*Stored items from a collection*
#####
Definition is_valid_ack_number (rc : rc_context) (p : tcp_packet) : bool :=
  between_equal (Reliability.get_snd_una rc) (get_tcp_ack_number p) (Reliability.get_snd_max rc).

Definition is_duplicate_ack (rc : rc_context) (p : tcp_packet) : bool :=
  if is_tcp_ack p && (duplicate_ack_number_ rc =? get_tcp_ack_number p)
     && between_equal_left (get_tcp_ack_number p) (Reliability.get_snd_una rc) (Reliability.get_snd_nxt rc)
  then 3 <=? i32 (duplicates_ rc + 1) else false.

(** [states_we_can_send_ack_] *)
Definition can_send_ack (st : cm_state) : bool :=
  match st with
  | Established | FinWait1 | FinWait2 | CloseWait | Closing | LastAck | TimeWait _ => true
  | Closed | Listen | SynSent | SynReceived => false
  end.

Definition dispatch_ack (s : nat) : protocol unit :=
  sk ← get_sock s;
  source ← plift (get_local_address_port sk);
  response ← plift (addressed_packet (get_remote_address_port sk) source);
  response ← plift (set_data [] response);
  p_enqueue (SendPacketEvent s response).

(** A close that waited until the send buffer was empty. *)
Definition finish_saved_close (c s : nat) : protocol unit :=
  container ← get_container c;
  sk ← get_sock s;
  match saved_close_event_ container, saved_send_event_ container with
  | Some e, None =>
      if Nat.eqb (length (get_send_buffer sk)) 0 then
        _ ← on_connection_manager c (le_socket e) (ConnManager.icontext_close (le_socket e));
        modify_container c (set_saved_close_event None)
      else mret tt
  | _, _ => mret tt
  end.

Definition icontext_receive_packet (s : nat) (r : packet_ref) : protocol unit :=
  c ← find_container s;
  container ← get_container c;
  '(valid, p) ← plift (is_valid_tcp_checksum (pkt r));
  let r := {| address := address r; pkt := p |} in
  let rc := rc (reliability_ container) in
  let state := current_ (connection_manager_ container) in
  if negb valid then mret tt
  else if is_tcp_ack p && negb (is_valid_ack_number rc p) then on_reliability c s (rs_receive_packet s r)
  else if negb (is_valid_sequence_number rc p) then
    match state with
    | TimeWait _ => on_connection_manager c s (ConnManager.icontext_receive_packet s p)
    | _ => if can_send_ack state then dispatch_ack s else mret tt
    end
  else if is_tcp_fin p && (rcv_wnd_ rc <? MAX_TCP_RECEIVE_WINDOW_SIZE) then modify_container c (set_saved_fin (Some (s, r)))
  else
    let dup_ack := is_duplicate_ack rc p in
    _ ← on_reliability c s (rs_receive_packet s r);
    _ ← on_connection_manager c s (ConnManager.icontext_receive_packet s p);
    _ ← (if negb dup_ack then on_congestion_control c s (Congestion.state_receive_packet s p) else mret tt);
    finish_saved_close c s.

Definition icontext_receive (e : receive_event) : protocol unit :=
  c ← find_container (le_socket (re_event e));
  on_reliability c (le_socket (re_event e)) (rs_receive e).

Definition icontext_receive_buffer_not_empty (s : nat) : protocol unit :=
  c ← find_container s;
  on_reliability c s rs_receive_buffer_not_empty.

(** The saved FIN is dispatched and kept. *)
Definition icontext_receive_buffer_not_full (s : nat) : protocol unit :=
  c ← find_container s;
  container ← get_container c;
  match fin_ container with
  | Some (s', r) =>
      if rcv_wnd_ (rc (reliability_ container)) =? MAX_TCP_RECEIVE_WINDOW_SIZE
      then p_dispatch (NetworkReceivePacketEvent s' r) else mret tt
  | None => mret tt
  end.

(** *** Sending *)

Definition send_network_packet (s : nat) (p : tcp_packet) : protocol unit := p_dispatch (NetworkSendPacketEvent s p).

Definition icontext_send_packet (s : nat) (p : tcp_packet) : protocol unit :=
  c ← find_container s;
  p ← on_reliability c s (Reliability.state_send_packet s p);
  _ ← on_congestion_control c s (Congestion.state_send_packet p);
  p ← plift (pack p);
  p ← plift (calculate_and_set_tcp_checksum p);
  send_network_packet s p.

Definition get_available_room_in_send_buffer (e : send_event) : protocol Z :=
  sk ← get_sock (le_socket (se_event e));
  let available := i32 (TCP_SOCKET_MAX_BUFFER_SIZE - Z.of_nat (length (get_send_buffer sk))) in
  _ ← plift (assert (0 <=? available));
  mret available.

(** A negative length, as an unsigned one, is longer than any string. *)
Definition save_in_buffer_and_send_events (e : send_event) (available_room_in_send_buffer : Z) : protocol unit :=
  let s := le_socket (se_event e) in
  let num_to_insert := Z.min available_room_in_send_buffer (i32 (Z.of_nat (length (se_data e)))) in
  _ ← plift (if num_to_insert <? 0 then Fault LengthError else mret tt);
  _ ← modify_sock s (fun sk =>
        with_buffers (get_receive_buffer sk) (get_send_buffer sk ++ take (Z.to_nat num_to_insert) (se_data e))%list sk);
  _ ← p_dispatch (ResponseEvent (default_response s (se_event e) num_to_insert 0));
  p_enqueue (SendBufferNotEmptyEvent s).

Definition icontext_send (e : send_event) : protocol unit :=
  c ← find_container (le_socket (se_event e));
  available_space ← get_available_room_in_send_buffer e;
  if 0 <? available_space then save_in_buffer_and_send_events e available_space
  else modify_container c (set_saved_send_event (Some e)).

Definition icontext_send_buffer_not_empty (s : nat) : protocol unit :=
  c ← find_container s;
  on_congestion_control c s (Congestion.state_send_buffer_not_empty s).

Definition icontext_send_buffer_not_full (s : nat) : protocol unit :=
  c ← find_container s;
  container ← get_container c;
  match saved_send_event_ container with
  | Some e =>
      available_space ← get_available_room_in_send_buffer e;
      if 0 <? available_space then
        _ ← save_in_buffer_and_send_events e available_space;
        modify_container c (set_saved_send_event None)
      else mret tt
  | None => mret tt
  end.

Definition icontext_timer_fired_event (s timeout_event : nat) : protocol unit :=
  c ← find_container s;
  _ ← on_reliability c s (rs_timer_fired s timeout_event);
  _ ← on_connection_manager c s (ConnManager.icontext_timer_fired_event s timeout_event);
  on_congestion_control c s (Congestion.state_timer_fired s timeout_event).

Definition icontext_resend_packet (s : nat) : protocol unit :=
  c ← find_container s;
  on_congestion_control c s (Congestion.state_resend_packet s).

(** *** Opening and closing *)

Definition icontext_connect (get_source_address : string → string) (e : connect_event) : protocol unit :=
  let s := le_socket (ce_event e) in
  c ← find_container s;
  on_connection_manager c s (ConnManager.icontext_connect get_source_address s e).

(** The back log's pointer is read without a test. *)
Definition get_back_log (c : nat) : protocol (nat * back_log) :=
  container ← get_container c;
  b ← plift (deref (back_log_ container));
  t ← pgets own;
  bl ← plift (deref (back_logs t !! b));
  mret (b, bl).

Definition send_accept_response (c : nat) (e : accept_event) : protocol unit :=
  '(b, bl) ← get_back_log c;
  '((s, new_socket), bl) ← plift (BackLog.pop bl);
  _ ← modify_own (with_back_logs (<[b := bl]>));
  sk ← get_sock new_socket;
  p_dispatch (ResponseEvent {| res_socket := s; res_message_type := le_message_type e; res_fd := le_fd e;
    res_return_value := i32 (get_socket_id sk); res_errno := 0; res_length := sizeof_AddressResponseMessage;
    res_destination := le_source e; res_addr := Some (get_network_struct (get_remote_address_port sk)); res_buffer := [] |}).

Definition icontext_accept (e : accept_event) : protocol unit :=
  c ← find_container (le_socket e);
  '(_, bl) ← get_back_log c;
  if negb (BackLog.empty bl) then send_accept_response c e
  else modify_container c (set_saved_accept_event (Some e)).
#####
*Aim of the task*
Exactly the lines from the one containing "res_fd := le_fd e;" to the final line of the entries must be restated, and no others.

*Written solution*
  p_dispatch (ResponseEvent {| res_socket := s; res_message_type := le_message_type e; res_fd := le_fd e;
    res_return_value := i32 (get_socket_id sk); res_errno := 0; res_length := sizeof_AddressResponseMessage;
    res_destination := le_source e; res_addr := Some (get_network_struct (get_remote_address_port sk)); res_buffer := [] |}).

Definition icontext_accept (e : accept_event) : protocol unit :=
  c ← find_container (le_socket e);
  '(_, bl) ← get_back_log c;
  if negb (BackLog.empty bl) then send_accept_response c e
  else modify_container c (set_saved_accept_event (Some e)).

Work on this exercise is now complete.